7.25.2003

he'll give you a weird look

i'm out in the woods. i don't really know why i'm there. it's either sunset or sunrise. i don't know which direction is which. i'm standing on the shores of a lake looking out at the still water.
this guy motors over in an inflatable boat with a big motor on the back of it.
"you need to come with us"
"ok"
i hop in the boat and start driving it. i'm driving across the lake. i don't know why i have to cross the lake. i just know that i need to get to the other end of it.
we get to a waterfall. i just jump right over it and splash down into the rapids. running the boat at top speed, i wail over the rapids pushing the boat to its limits. i have to get to the other side of this lake. i must.
we finally get to this clear pool of water, and i let the boat float up to the edge. i'm at the base of a mountain. there are stone steps leading down into the mountain. i follow them.
at the bottom, these people--5 guys and 5 women--show up in business suits and place a hat on my head and a staff in my hand. the bring me to this large stone table in the middle of this medieval chamber and we all sit around it.
"we'd like to be the first to congratulate you on being the new pope," says the one guy that looks like val kilmer.
"the new pope?"
"yes, you've been selected from all the people in the world to be the next pope," says the guy that looks like howard stern.
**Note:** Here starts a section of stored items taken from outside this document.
(* ===== verification/DriverTypes.v ===== *)
(** * client/driver: states, jobs and surroundings of the shipped drivers

    The data of [common_state.go], [jobs.go], [generic.go], [shell.go],
    [claude.go], [codex.go] and [gemini.go], the instance of [ClientTypes]
    they give the reducer, and [DriverEnv]: the code the drivers call that is
    not part of the program (JSON encoding, the file system, the codex
    database, path abbreviation), a parameter of every definition using it. *)

From S2P Require Import Prelude GoStd ClientView ClientState.
Open Scope Z_scope.

(** Values of type [any] other than nil and strings, and the types the reducer
    only passes on. *)
Class DriverTypes := {
  JsonOther : Type;
  DriverAny : Type;
  DriverFloat : Type;
}.

(** A JSON value decoded into [any]. *)
Inductive anyval `{DriverTypes} :=
| AnyNil
| AnyString (s : string)
| AnyOther (v : JsonOther).

(** ** CommonState (common_state.go) *)

Record CommonState := mkCommonState {
  CS_RoostSessionID : string;
  CS_Project : string;
  CS_StartDir : string;
  CS_TranscriptPath : string;
  CS_WorktreeName : string;
  CS_Status : Status;
  CS_StatusChangedAt : Time;
  CS_BranchTag : string;
  CS_BranchBG : string;
  CS_BranchFG : string;
  CS_BranchTarget : string;
  CS_BranchAt : Time;
  CS_BranchIsWorktree : bool;
  CS_BranchParentBranch : string;
  CS_BranchInFlight : bool;
  CS_LastPrompt : string;
  CS_LastAssistantMessage : string;
  CS_LastHookEvent : string;
  CS_LastHookAt : Time;
  CS_Summary : string;
  CS_SummaryInFlight : bool;
  CS_Title : string;
}.

#[export] Instance eta_CommonState : Eta CommonState := fun r =>
  mkCommonState (CS_RoostSessionID r) (CS_Project r) (CS_StartDir r) (CS_TranscriptPath r)
    (CS_WorktreeName r) (CS_Status r) (CS_StatusChangedAt r) (CS_BranchTag r) (CS_BranchBG r)
    (CS_BranchFG r) (CS_BranchTarget r) (CS_BranchAt r) (CS_BranchIsWorktree r)
    (CS_BranchParentBranch r) (CS_BranchInFlight r) (CS_LastPrompt r)
    (CS_LastAssistantMessage r) (CS_LastHookEvent r) (CS_LastHookAt r) (CS_Summary r)
    (CS_SummaryInFlight r) (CS_Title r).

(** [CommonState{Status: st, StatusChangedAt: now}]. *)
Definition initCommon (st : Status) (now : Time) : CommonState :=
  mkCommonState "" "" "" "" "" st now "" "" "" "" 0 false "" false "" "" "" 0 "" false "".
Definition zeroCommon : CommonState := initCommon 0 0.

(** ** Jobs (jobs.go) *)

Record SummaryTurn := mkSummaryTurn { ST_Role : string; ST_Text : string }.

#[export] Instance SummaryTurn_eq : EqDecision SummaryTurn.
Proof. solve_decision. Defined.

Record TranscriptParseResult := mkTranscriptParseResult {
  TP_Title : string;
  TP_LastPrompt : string;
  TP_StatusLine : string;
  TP_CurrentTool : string;
  TP_Subagents : gmap string Z;
  TP_RecentTurns : list SummaryTurn;
  TP_PlanFile : string;
}.

Record CodexTranscriptParseResult := mkCodexTranscriptParseResult {
  CTP_Title : string;
  CTP_LastPrompt : string;
  CTP_LastAssistantMessage : string;
  CTP_StatusLine : string;
  CTP_RecentTurns : list SummaryTurn;
}.

Record GeminiTranscriptParseResult := mkGeminiTranscriptParseResult {
  GTP_Title : string;
  GTP_LastPrompt : string;
  GTP_LastAssistantMessage : string;
  GTP_StatusLine : string;
  GTP_CurrentTool : string;
  GTP_RecentTurns : list SummaryTurn;
}.

Record BranchDetectResult := mkBranchDetectResult {
  BD_Branch : string;
  BD_Background : string;
  BD_Foreground : string;
  BD_IsWorktree : bool;
  BD_ParentBranch : string;
}.

(** The job inputs drivers start and the results runners return, by kind;
    [ResultOther] is any other value of type [any], nil included. *)
Inductive DriverJobInput :=
| SummaryCommandInput (prompt : string)
| TranscriptParseInput (claudeUUID path : string)
| CodexTranscriptParseInput (path : string)
| GeminiTranscriptParseInput (path : string)
| BranchDetectInput (workingDir : string).

Inductive DriverJobResult `{DriverTypes} :=
| SummaryCommandResult (summary : string)
| ResultTranscript (r : TranscriptParseResult)
| ResultCodexTranscript (r : CodexTranscriptParseResult)
| ResultGeminiTranscript (r : GeminiTranscriptParseResult)
| ResultBranch (r : BranchDetectResult)
| ResultOther (v : DriverAny).

Definition JobKind (i : DriverJobInput) : string :=
  match i with
  | SummaryCommandInput _ => "summary_command"
  | TranscriptParseInput _ _ => "transcript_parse"
  | CodexTranscriptParseInput _ => "codex_transcript_parse"
  | GeminiTranscriptParseInput _ => "gemini_transcript_parse"
  | BranchDetectInput _ => "branch_detect"
  end.

(** ** Driver states *)

Record GenericState := mkGenericState {
  GS_Common : CommonState;
  GS_Name : string;
}.
#[export] Instance eta_GenericState : Eta GenericState := fun r =>
  mkGenericState (GS_Common r) (GS_Name r).

(** [LastExitCode] is a pointer; [None] is nil. *)
Record ShellState := mkShellState {
  SS_Common : CommonState;
  SS_SawPromptEvent : bool;
  SS_LastExitCode : option Z;
}.
#[export] Instance eta_ShellState : Eta ShellState := fun r =>
  mkShellState (SS_Common r) (SS_SawPromptEvent r) (SS_LastExitCode r).

Section states.
Context `{DT : DriverTypes}.

(** The pending-tool records of the three agent drivers; codex has no
    permission fields, gemini no mode. *)
Record pendingTool := mkPendingTool {
  PT_Name : string;
  PT_Input : gmap string anyval;
  PT_StartedAt : Time;
  PT_SawPrompt : bool;
  PT_PermMode : string;
}.

Record ClaudeState := mkClaudeState {
  CL_Common : CommonState;
  CL_ClaudeSessionID : string;
  CL_ForkParentID : string;
  CL_LastBridgeTS : Time;
  CL_StatusLine : string;
  CL_CurrentTool : string;
  CL_SubagentCounts : gmap string Z;
  CL_RecentTurns : list SummaryTurn;
  CL_PlanFile : string;
  CL_TranscriptInFlight : bool;
  CL_WatchedFile : string;
  CL_PendingTools : gmap string pendingTool;
  CL_LastWindowTitle : string;
}.

Record codexPendingTool := mkCodexPendingTool {
  XPT_Name : string;
  XPT_Input : gmap string anyval;
  XPT_StartedAt : Time;
}.

Record CodexState := mkCodexState {
  CX_Common : CommonState;
  CX_ThreadID : string;
  CX_SessionID : string;
  CX_RolloutPath : string;
  CX_RequestedThreadID : string;
  CX_ObservedThreadID : string;
  CX_ResumePhase : string;
  CX_FailureReason : string;
  CX_CurrentTool : string;
  CX_PendingApproval : bool;
  CX_TranscriptInFlight : bool;
  CX_WatchedFile : string;
  CX_StatusLine : string;
  CX_LastWindowTitle : string;
  CX_PlanSummary : string;
  CX_DiffSummary : string;
  CX_DiffPaths : list string;
  CX_RecentTurns : list SummaryTurn;
  CX_PendingTools : gmap string codexPendingTool;
}.

Record geminiPendingTool := mkGeminiPendingTool {
  GPT_Name : string;
  GPT_Input : gmap string anyval;
  GPT_StartedAt : Time;
  GPT_SawPrompt : bool;
}.

Record GeminiState := mkGeminiState {
  GM_Common : CommonState;
  GM_GeminiSessionID : string;
  GM_CurrentTool : string;
  GM_TranscriptInFlight : bool;
  GM_WatchedFile : string;
  GM_StatusLine : string;
  GM_RecentTurns : list SummaryTurn;
  GM_PendingTools : gmap string geminiPendingTool;
  GM_LastWindowTitle : string;
}.

#[export] Instance eta_pendingTool : Eta pendingTool := fun r =>
  mkPendingTool (PT_Name r) (PT_Input r) (PT_StartedAt r) (PT_SawPrompt r) (PT_PermMode r).
#[export] Instance eta_ClaudeState : Eta ClaudeState := fun r =>
  mkClaudeState (CL_Common r) (CL_ClaudeSessionID r) (CL_ForkParentID r) (CL_LastBridgeTS r)
    (CL_StatusLine r) (CL_CurrentTool r) (CL_SubagentCounts r) (CL_RecentTurns r)
    (CL_PlanFile r) (CL_TranscriptInFlight r) (CL_WatchedFile r) (CL_PendingTools r)
    (CL_LastWindowTitle r).
#[export] Instance eta_CodexState : Eta CodexState := fun r =>
  mkCodexState (CX_Common r) (CX_ThreadID r) (CX_SessionID r) (CX_RolloutPath r)
    (CX_RequestedThreadID r) (CX_ObservedThreadID r) (CX_ResumePhase r) (CX_FailureReason r)
    (CX_CurrentTool r) (CX_PendingApproval r) (CX_TranscriptInFlight r) (CX_WatchedFile r)
    (CX_StatusLine r) (CX_LastWindowTitle r) (CX_PlanSummary r) (CX_DiffSummary r)
    (CX_DiffPaths r) (CX_RecentTurns r) (CX_PendingTools r).
#[export] Instance eta_geminiPendingTool : Eta geminiPendingTool := fun r =>
  mkGeminiPendingTool (GPT_Name r) (GPT_Input r) (GPT_StartedAt r) (GPT_SawPrompt r).
#[export] Instance eta_GeminiState : Eta GeminiState := fun r =>
  mkGeminiState (GM_Common r) (GM_GeminiSessionID r) (GM_CurrentTool r)
    (GM_TranscriptInFlight r) (GM_WatchedFile r) (GM_StatusLine r) (GM_RecentTurns r)
    (GM_PendingTools r) (GM_LastWindowTitle r).

(** The concrete types behind the interface [state.DriverState]. *)
Inductive DriverStates :=
| DSGeneric (s : GenericState)
| DSShell (s : ShellState)
| DSClaude (s : ClaudeState)
| DSCodex (s : CodexState)
| DSGemini (s : GeminiState).

(** ** Hook payloads and tool-log entries *)

Record hookPayload := mkHookPayload {
  HP_SessionID : string;
  HP_HookEventName : string;
  HP_Prompt : string;
  HP_TranscriptPath : string;
  HP_NotificationType : string;
  HP_ToolName : string;
  HP_ToolInput : gmap string anyval;
  HP_Source : string;
  HP_ToolUseID : string;
  HP_PermissionMode : string;
  HP_Error : string;
  HP_IsInterrupt : bool;
}.
Definition zeroHookPayload : hookPayload :=
  mkHookPayload "" "" "" "" "" "" ∅ "" "" "" "" false.

Record geminiHookPayload := mkGeminiHookPayload {
  GHP_SessionID : string;
  GHP_HookEventName : string;
  GHP_NotificationType : string;
  GHP_TranscriptPath : string;
  GHP_Source : string;
  GHP_Prompt : string;
  GHP_ToolName : string;
  GHP_ToolInput : gmap string anyval;
  GHP_ToolUseID : string;
  GHP_PermissionMode : string;
  GHP_PromptResponse : string;
  GHP_StopReason : string;
}.
Definition zeroGeminiHookPayload : geminiHookPayload :=
  mkGeminiHookPayload "" "" "" "" "" "" "" ∅ "" "" "" "".

Record toolLogEntry := mkToolLogEntry {
  TL_TS : Time;
  TL_RoostSessionID : string;
  TL_ClaudeSessionID : string;
  TL_ToolUseID : string;
  TL_ToolName : string;
  TL_Kind : string;
  TL_PermissionMode : string;
  TL_DurationMs : Z;
  TL_ToolInput : gmap string anyval;
  TL_Error : string;
}.
End states.

#[export] Instance DriverClientTypes `{DriverTypes} : ClientTypes := {|
  DState := DriverStates;
  JobInput := DriverJobInput;
  JobResult := DriverJobResult;
  AnyValue := DriverAny;
  Float64 := DriverFloat;
|}.

(** ** Surroundings *)

(** The outcome of [os.Stat]. *)
Inductive FileStat := StatOk (size : Z) | StatNotExist (err : error) | StatErr (err : error).

(** What the drivers use of code outside the program:
    - [unmarshal…]: [json.Unmarshal] into a zero value, whose error the
      drivers ignore (fields decoded before it are kept);
    - [marshal…]: [json.Marshal];
    - [fishpath_Shorten]: package fishpath-go;
    - [os_Stat], [os_Getenv], [os_UserHomeDir];
    - [sql_threads db col key value]: the rows of
      [SELECT col FROM threads WHERE key = value LIMIT 2] in the sqlite file
      [db], or the error of opening, querying or scanning it. *)
Class DriverEnv `{DriverTypes} := {
  unmarshalHook : string -> hookPayload;
  unmarshalGeminiHook : string -> geminiHookPayload;
  marshalToolLog : toolLogEntry -> string + error;
  marshalClaudeRenderer : string -> bool -> string;
  marshalCodexRenderer : string;
  fishpath_Shorten : string -> string -> string;
  os_Stat : string -> FileStat;
  os_Getenv : string -> string;
  os_UserHomeDir : string + error;
  sql_threads : string -> string -> string -> string -> list string + error;
}.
"but i'm not even catholic!"
"haha. the pope hasn't been catholic for over 500 years," says the lady that is wearing sunglasses.
"alright, cool. what do i have to do?"
they spend the next few hours explaining to me about what i need to do as the pope, what powers i get over the world's nations, and how many assassinations i get to order a year. it's money being the pope.
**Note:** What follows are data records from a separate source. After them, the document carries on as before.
Definition emitToolLog (cs : ClaudeState) (hp : hookPayload) (now : Time) (kindOverride : string)
    : ClaudeState * list Effect :=
  let '(kind, durationMs, toolInput, tools) :=
    finishTool (CL_PendingTools cs) hp now kindOverride in
  let cs := cs <| CL_PendingTools := tools |> in
  let slug := resolveProjectSlug (CS_Project (CL_Common cs)) in
  if decide (slug = EmptyString) then (cs, [])
  else
    let line := buildToolLogLine
      (mkToolLogEntry now (CS_RoostSessionID (CL_Common cs)) (CL_ClaudeSessionID cs)
         (HP_ToolUseID hp) (HP_ToolName hp) kind (HP_PermissionMode hp) durationMs
         (summariseToolInput (HP_ToolName hp) toolInput) (HP_Error hp)) in
    (cs, [EffToolLogAppend ClaudeDriverName slug line]).

Definition handleToolLog (cs : ClaudeState) (hp : hookPayload) (now : Time)
    : ClaudeState * list Effect :=
  let ev := HP_HookEventName hp in
  if String.eqb ev "PreToolUse" then
    if decide (HP_ToolUseID hp = EmptyString \/ HP_ToolName hp = EmptyString) then (cs, [])
    else (cs <| CL_PendingTools := <[HP_ToolUseID hp :=
            mkPendingTool (HP_ToolName hp) (HP_ToolInput hp) now false (HP_PermissionMode hp)]>
            (CL_PendingTools cs) |>, [])
  else if String.eqb ev "Notification" then
    if bool_decide (HP_NotificationType hp <> "permission_prompt"%string)
       || bool_decide (CL_PendingTools cs = ∅) then (cs, [])
    else (cs <| CL_PendingTools := markPrompt (CL_PendingTools cs) |>, [])
  else if String.eqb ev "PostToolUse" then emitToolLog cs hp now ""
  else if String.eqb ev "PostToolUseFailure" then
    emitToolLog cs hp now (if HP_IsInterrupt hp then "denied" else "failed")
  else (cs, []).

(** ** Hook dispatch *)

(** [!ts.IsZero() && !ts.After(last)]. *)
Definition staleHook (ts last : Time) : bool := negb (time.IsZero ts) && negb (last <? ts).

Definition bridgeTS (cs : ClaudeState) (ts : Time) : ClaudeState :=
  if time.IsZero ts then cs else cs <| CL_LastBridgeTS := ts |>.

(** A hook of a child frame: identity only. *)
Definition handleChildHook (cs : ClaudeState) (hp : hookPayload) (ts : Time) : ClaudeState :=
  if staleHook ts (CL_LastBridgeTS cs) then cs
  else bridgeTS (cs <| CL_ClaudeSessionID := HP_SessionID hp |>) ts.

(** A hook of a root frame other than SessionStart, in order. *)
Definition handleOrderedHook (d : ClaudeDriver) (cs : ClaudeState) (hp : hookPayload) (ts : Time)
    : ClaudeState * list Effect :=
  let ev := HP_HookEventName hp in
  if String.eqb ev "UserPromptSubmit" then handleUserPromptSubmit d cs hp ts
  else if String.eqb (HP_ToolName hp) "Agent" then (cs, logEffects hp)
  else if existsb (String.eqb ev) ["SubagentStart"; "SubagentStop"]%string then (cs, logEffects hp)
  else
    let '(cs, toolLogEffs) := handleToolLog cs hp ts in
    let cs := if String.eqb ev "SessionEnd" then cs <| CL_PendingTools := ∅ |> else cs in
    let status := deriveState hp in
    if decide (status = EmptyString) then (cs, logEffects hp ++ toolLogEffs)
    else
      let '(next, effs) := handleStateChange d cs hp status ts in
      (next, effs ++ toolLogEffs).

Definition handleHook (d : ClaudeDriver) (cs : ClaudeState) (ctx : FrameContext)
    (ts : Time) (roostSessionID payload : string) : ClaudeState * list Effect :=
  let hp := parseHookPayload payload in
  if decide (HP_SessionID hp = EmptyString) then (cs, [])
  else
    let cs := cs <| CL_Common := CL_Common cs
                 <| CS_RoostSessionID := orElse roostSessionID (CS_RoostSessionID (CL_Common cs)) |> |> in
    if negb (Ctx_IsRoot ctx) then (handleChildHook cs hp ts, [])
    else if String.eqb (HP_HookEventName hp) "SessionStart" then
      handleSessionStart d (cs <| CL_LastBridgeTS := ts |> <| CL_PendingTools := ∅ |>) ctx hp ts
    else if staleHook ts (CL_LastBridgeTS cs) then (cs, [])
    else handleOrderedHook d (bridgeTS cs ts) hp ts.

(** ** Window title, files, jobs, clicks *)

(** The rune of [firstRune]; 0 for the empty string. *)
Definition firstRune (s : string) : Z := default 0 (head (utf8.runes s)).

Definition handleWindowTitle (cs : ClaudeState) (title : string) (now : Time) : ClaudeState :=
  if decide (title = CL_LastWindowTitle cs) then cs
  else
    let cs := cs <| CL_LastWindowTitle := title |> in
    let r := firstRune title in
    if r =? 10035 then
      if CS_Status (CL_Common cs) =? StatusWaiting then cs else setStatus cs StatusWaiting now
    else if utf8.between 10240 10495 r then
      if CS_Status (CL_Common cs) =? StatusRunning then cs else setStatus cs StatusRunning now
    else cs.

Definition handleTranscriptChanged (cs : ClaudeState) (evPath : string)
    : ClaudeState * list Effect :=
  let path := orElse (CS_TranscriptPath (CL_Common cs)) evPath in
  if decide (path = EmptyString) then (cs, [])
  else
    let '(cs, effs) := if decide (CL_WatchedFile cs = path) then (cs, [])
                       else (cs <| CL_WatchedFile := path |>, [watchTranscript path]) in
    if CL_TranscriptInFlight cs then (cs, effs)
    else (cs <| CL_TranscriptInFlight := true |>, effs ++ [parseJob cs path]).

Definition handleJobResult (cs : ClaudeState) (result : DriverJobResult) (err : option error)
    (now : Time) : ClaudeState :=
  match commonJobResult (CL_Common cs) result err now with
  | Some c => cs <| CL_Common := c |>
  | None =>
    match result with
    | ResultTranscript r =>
      let cs := cs <| CL_TranscriptInFlight := false |> in
      match err with
      | Some _ => cs
      | None =>
        cs <| CL_Common := CL_Common cs
                <| CS_Title := orElse (TP_Title r) (CS_Title (CL_Common cs)) |>
                <| CS_LastPrompt := orElse (TP_LastPrompt r) (CS_LastPrompt (CL_Common cs)) |> |>
           <| CL_StatusLine := TP_StatusLine r |> <| CL_CurrentTool := TP_CurrentTool r |>
           <| CL_SubagentCounts := TP_Subagents r |> <| CL_RecentTurns := TP_RecentTurns r |>
           <| CL_PlanFile := TP_PlanFile r |>
      end
    | _ => cs
    end
  end.

Definition handleStatusLineClick (d : ClaudeDriver) (cs : ClaudeState) (range : string) : list Effect :=
  if bool_decide (range <> "plan"%string) || bool_decide (CL_PlanFile cs = EmptyString) then []
  else [EffPushDriver "" (pager d +:+ " " +:+ shellQuote (CL_PlanFile cs))].

(** ** Step *)

Definition stepRoot (d : ClaudeDriver) (cs : ClaudeState) (ctx : FrameContext) (ev : DriverEvent)
    : ClaudeState * list Effect :=
  match ev with
  | DEvHook _ ts roost payload => handleHook d cs ctx ts roost payload
  | DEvTick now watched project _ _ =>
    let '(c, effs) := HandleTick (CL_Common cs) now watched project in
    (cs <| CL_Common := c |>, effs)
  | DEvFileChanged path => handleTranscriptChanged cs path
  | DEvJobResult result err now => (handleJobResult cs result err now, [])
  | DEvFrameOsc _ title _ now => (handleWindowTitle cs title now, [])
  | DEvStatusLineClick range _ => (cs, handleStatusLineClick d cs range)
  | DEvWorktreeResolved startDir name =>
    (cs <| CL_Common := ApplyWorktreeResolved (CL_Common cs) startDir name |>, [])
  | DEvCommandExited code ts =>
    (cs <| CL_Common := ApplyCommandExited (CL_Common cs) code ts |>, [])
  | _ => (cs, [])
  end.

Definition Step (d : ClaudeDriver) (prev : DriverState) (ctx : FrameContext) (ev : DriverEvent)
    : DriverState * list Effect * View :=
  let cs := match asState prev with Some cs => cs | None => newState 0 end in
  let '(cs, effs) :=
    if Ctx_IsRoot ctx then stepRoot d cs ctx ev
    else match ev with
         | DEvHook _ ts roost payload => handleHook d cs ctx ts roost payload
         | _ => (cs, [])
         end in
  (toState cs, effs, view d cs).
then all my friends start showing up in the chamber. looking for food and the entertainment center.
"what are you guys doing here?"
"oh, we heard you're the pope, so we're going to crash here for awhile, if you don't mind," says brendan.
"i guess that's cool. just keep it down, we're having a meeting here. by the way, how did you get here?"
"we took the elevator."
"i took a 2 hour boat ride over waterfalls and killer rapids to get here, and you took an elevator!"
one of the other ladies--the one that was bald like the chick in the first star trek movie--speaks up, "we had to send you that way to see if you could be the pope."

then i woke up, realized--sadly--that i wasn't the pope, and rolled back over for more sleep.